Gah, tippy, I know just how you feel! They all seem to want us to *do* something to create the perfect birth scenario and it's always something completely out of our control!
Went to the MW yesterday and, of course, they could not reach the head on the pelvic! Now they're back to being skittish and want me to see the OB *again*! Good thing I never bothered to cancel my appointment. She seems to be floating pretty high near my left hip, but facing it, with her butt just to the right of my belly button. This was *exactly* where she was at OB's last week and he said oblique was fine as long as the head was lower. I keep reminding them that 2nd babies often do not descend into the pelvis until labor and they're all like yeah, yeah, but we can't feel it! Arghhhh!

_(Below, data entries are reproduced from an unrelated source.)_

(** [z.enum(['USD', 'EUR', 'GBP', 'MXN', 'BRL', 'NGN', 'KES', 'INR', 'PHP'])] *)
Definition currency (v : option Json) : option Currency :=
  match v with
  | Some (JString s) =>
      if String.eqb s "USD" then Some USD
      else if String.eqb s "EUR" then Some EUR
      else if String.eqb s "GBP" then Some GBP
      else if String.eqb s "MXN" then Some MXN
      else if String.eqb s "BRL" then Some BRL
      else if String.eqb s "NGN" then Some NGN
      else if String.eqb s "KES" then Some KES
      else if String.eqb s "INR" then Some INR
      else if String.eqb s "PHP" then Some PHP
      else None
  | _ => None
  end.

(** [z.string().length(n)]: the length is [s.length], in UTF-16 code
    units. *)
Definition string_length (n : nat) (v : option Json) : option string :=
  match v with
  | Some (JString s) => if Nat.eqb (Js.length s) n then Some s else None
  | _ => None
  end.

(** [z.enum(['bank_transfer', 'card', 'mobile_money']).optional()]: the key
    may be missing; [null] is not accepted. *)
Definition optional_method (v : option Json) : option (option CollectionMethod) :=
  match v with
  | None => Some None
  | Some (JString s) =>
      if String.eqb s "bank_transfer" then Some (Some bank_transfer)
      else if String.eqb s "card" then Some (Some card)
      else if String.eqb s "mobile_money" then Some (Some mobile_money)
      else None
  | Some _ => None
  end.

End Zod.

(** [QuoteSchema.parse(body)]: the validated request, or [None] for a
    [ZodError]. *)
Definition QuoteSchema_parse (body : Json) : option QuoteRequest.t :=
  match body with
  | JObject members =>
      match Zod.number_positive_max 100000 (property "sendAmount" members),
            Zod.currency (property "sendCurrency" members),
            Zod.currency (property "receiveCurrency" members),
            Zod.string_length 2 (property "sendCountry" members),
            Zod.string_length 2 (property "receiveCountry" members),
            Zod.optional_method (property "paymentMethod" members) with
      | Some sendAmount, Some sendCurrency, Some receiveCurrency,
        Some sendCountry, Some receiveCountry, Some paymentMethod =>
          Some (QuoteRequest.mk sendAmount sendCurrency receiveCurrency
                  sendCountry receiveCountry paymentMethod)
      | _, _, _, _, _, _ => None
      end
  | _ => None
  end.

(** The response of the route: the HTTP status and the body, without the
    [details] of a validation error. *)
Module ApiResponse.
Record t := mk {
  status : nat;
  success : bool;
  data : option TransferQuote.t;
  (** [error.code] and [error.message] *)
  error : option (string * string) }.
End ApiResponse.

Module QuoteRoute.

Definition validation_error : ApiResponse.t :=
  ApiResponse.mk 400 false None (Some ("VALIDATION_ERROR", "Invalid request")).
(** Toggling a section flips that section and leaves every other section
    as it was; the set stays free of duplicates; toggling twice gives the
    open sections back. *)
Theorem toggleSection_spec (_expandedSections : list SectionId)
    (name x : SectionId) :
  _isSectionOpen (_toggleSection _expandedSections name) x
  = (if decide (x = name)
     then negb (_isSectionOpen _expandedSections name)
     else _isSectionOpen _expandedSections x) ∧
  _isSectionOpen
    (_toggleSection (_toggleSection _expandedSections name) name) x
  = _isSectionOpen _expandedSections x ∧
  (NoDup _expandedSections →
   NoDup (_toggleSection _expandedSections name)).
Proof.
  assert (∀ s n y,
    _isSectionOpen (_toggleSection s n) y
    = if decide (y = n) then negb (_isSectionOpen s n)
      else _isSectionOpen s y) as Hflip.
  { intros s n y. unfold _isSectionOpen, _toggleSection.
    destruct (decide (y = n)) as [->|Hne].
    - destruct (decide (n ∈ s)) as [Hin|Hout].
      + rewrite (bool_decide_eq_true_2 _ Hin). simpl.
        apply bool_decide_eq_false. rewrite list_elem_of_filter. tauto.
      + rewrite (bool_decide_eq_false_2 _ Hout). simpl.
        apply bool_decide_eq_true. apply elem_of_app. right.
        by apply list_elem_of_singleton.
    - destruct (bool_decide (n ∈ s)); apply bool_decide_ext.
      + rewrite list_elem_of_filter. tauto.
      + rewrite elem_of_app, list_elem_of_singleton. tauto. }
  split; [apply Hflip|]. split.
  - rewrite !Hflip. destruct (decide (x = name)) as [->|_]; [|done].
    rewrite decide_True by done. apply negb_involutive.
  - intros Hnd. unfold _toggleSection.
    destruct (decide (name ∈ _expandedSections)) as [Hin|Hout].
    + rewrite (bool_decide_eq_true_2 _ Hin). by apply NoDup_filter.
    + rewrite (bool_decide_eq_false_2 _ Hout).
      apply NoDup_app. split; [done|]. split; [|apply NoDup_singleton].
      by intros y Hy ->%list_elem_of_singleton.
Qed.

(** The states the test panel can be in. *)
Definition consistent (st : TestState) : Prop :=
  (_testResult st = None ∨ _testError st = None) ∧
  (_testLoading st = true →
   _testResult st = None ∧ _testError st = None).

Lemma call_consistent (c : TestCall) (st : TestState) :
  consistent st → consistent (call c st).
Proof.
  intros [Hone Hload]. destruct c as [r|e|[|]]; simpl.
  - split; [by right|done].
  - split; [by left|done].
  - split; [by left|done].
  - split; [done|]. intros [=].
Qed.

(** However the host calls [setTestResult], [setTestError] and
    [setTestLoading], the panel never holds a result and an error at once,
    and while it is loading it holds neither. *)
Theorem test_panel_consistent (cs : list TestCall) :
  consistent (calls cs initialTestState).
Proof.
  unfold calls.
  assert (consistent initialTestState) as Hinit.
  { split; [by left|done]. }
  revert Hinit. generalize initialTestState as st.
  induction cs as [|c cs IH]; intros st Hst; [done|].
  simpl. by apply IH, call_consistent.
Qed.

End PanelExtras.

(** ** The price helpers at a price of zero *)

Module PriceExtras.
Import Utils.

(** A number equal to zero is one of the two zeros. *)
Lemma eqb_zero (x : float) :
  (x =? 0)%float = true → x = 0%float ∨ x = (-0)%float.
Proof.
  rewrite FloatAxioms.eqb_spec. intros H.
  rewrite <- (FloatAxioms.SF2Prim_Prim2SF x).
  change (Prim2SF 0) with (S754_zero false) in H.
  destruct (Prim2SF x) as [sg|sg| |sg m e].
  - destruct sg; [by right|by left].
  - by destruct sg.
  - done.
  - by destruct sg.
Qed.

(** Only the price string ["0"] itself is free for [formatPrice]: any other
    way to write zero, such as ["0.00"], is shown as a price below one
    cent per million, while [priceToCostPerMillion] reports no cost for
    it. *)
Theorem formatPrice_written_zero (priceStr : string) :
  priceStr ≠ "" → priceStr ≠ "0" →
  (JsNumber.parseFloat priceStr =? 0)%float = true →
  formatPrice (Some priceStr) = "<$0.01/M" ∧
  priceToCostPerMillion (Some priceStr) = None.
Proof.
  intros Hne H0 Hz. unfold formatPrice, priceToCostPerMillion.
  assert (JsString.truthy priceStr = true) as -> by by destruct priceStr.
  destruct (String.eqb_spec priceStr "0") as [->|_]; [done|]. simpl.
  rewrite Hz, orb_true_r. split; [|done].
  by destruct (eqb_zero _ Hz) as [-> | ->].
Qed.

Lemma formatPrice_written_zero_witness :
  formatPrice (Some "0.00") = "<$0.01/M" ∧
  priceToCostPerMillion (Some "0.00") = None.
Proof.
  apply formatPrice_written_zero; [by intros [=]|by intros [=]|reflexivity].
Defined.

End PriceExtras.

(** ** [estimateCost] without a usable rate *)

Module CostExtras.
Import Utils.

(** The tests of [estimateCost]. *)
Example estimateCost_examples :
  estimateCost 1000%float 500%float (Some 3%float) (Some 15%float) = Some "$0.0105" ∧
  estimateCost 1000%float 500%float None None = None ∧
  estimateCost 1000%float 500%float (Some 3%float) None = Some "$0.0030" ∧
  estimateCost 1000%float 500%float None (Some 15%float) = Some "$0.0075" ∧
  estimateCost 10%float 10%float (Some 0.1%float) (Some 0.1%float) = Some "<$0.0001".
Proof. repeat split; reflexivity. Qed.
(** The same, for a prompt that holds no address of a video or Short. *)
Lemma invoke_reroutes_plain (a : RouterAction) :
  chooses E input SIMPLE ->
  ~ holdsShort (prompt input) -> ~ holdsVideo (prompt input) ->
  find (fun d => present d (textOf st)) precedence = Some a ->
  exists p rest,
    nextDirective (textOf st) (prompt input) = Some (a, p)
    /\ iterationsOf (events (snd (invoke E input)))
       = Iteration 1 SIMPLE (prompt input) :: Iteration 2 a p :: rest.
Proof.
  intros Hroute Hshort Hvideo.
  apply invoke_reroutes; [exact Hroute|].
  now apply videoRewrite_none.
Qed.

(** When the loop starts with a search (the choice of the router, or the
    prompt holds the address of a video) and the research answers, the
    research is asked for the prompt that the rewrite left and the second
    iteration is the synthesis of its answer. *)
Lemma invoke_search_first (a : RouterAction) :
  a = SEARCH \/ a = DEEP_SEARCH ->
  chooses E input a \/ videoRewrite (prompt input) <> None ->
  researching E input ->
  exists first result rest,
    (first = SEARCH \/ first = DEEP_SEARCH)
    /\ In (Call (CallResearch (promptAfterRewrite (prompt input))))
          (events (snd (invoke E input)))
    /\ iterationsOf (events (snd (invoke E input)))
       = Iteration 1 first (promptAfterRewrite (prompt input))
         :: Iteration 2 SIMPLE
              (synthesisPrompt (promptAfterRewrite (prompt input))
                 (answer result))
         :: rest.
Proof.
  intros Ha Hroute Hres.
  destruct invoke_begins
    as (ctx & s & d & Hcalm & -> & Hl & Hi & _ & Hpv & Hcp & [t Hd] & Hact).
  assert (Hfirst : currentAction s = SEARCH \/ currentAction s = DEEP_SEARCH).
  { rewrite Hact. destruct (videoRewrite (prompt input)) as [query|];
      [now left|].
    destruct Hroute as [Hroute|Hno]; [|now contradiction Hno].
    now rewrite (Hroute _ _ _ Hd). }
  destruct (Hres (now s) (currentPrompt s)) as [result Hresult].
  destruct (guarded_events ctx s) as [-> Hin].
  change (S MAX_LOOPS) with (S (S 5)) in Hin |- *.
  destruct (search_runs_synthesis E input ctx st s 5 result Hcalm Hfirst
              ltac:(rewrite Hl; unfold MAX_LOOPS; lia) Hresult)
    as (Hcall & [rest Hits] & _).
  exists (currentAction s), result, rest. rewrite <- Hcp.
  split; [exact Hfirst|]. split; [now apply Hin|].
  rewrite Hits, iterationsOf_events, Hi, Hl. reflexivity.
Qed.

They can feel her head when they palp the abdomen and get the heartbeat right by my left hip, but is that good enough - nooooo.
I also had to have another NST (perfect as always - read unnecessary) and have to have an ultrasound for fluid and size. They are constantly going on about her being little (not too) and having so much room to move around - and we're checking fluid and size?!
So as of this morning I can go to the BC when I'm in labor, but they are clearly afraid of me. I like the OB, but the hospital experience surrounding the version was so horrible I don't know how I could give birth there unless forced to by pharmaceuticals.
Gee, so is it any wonder I'm nowhere near labor? I keep thinking of having the baby in the closet! At least DH is now on vacation and is being super helpful with all the house/child stuff. We're less angry today.
I hope I can find a way back to my "help myself every way I can, but do not become attached to outcome" thing that the acupuncturist suggested.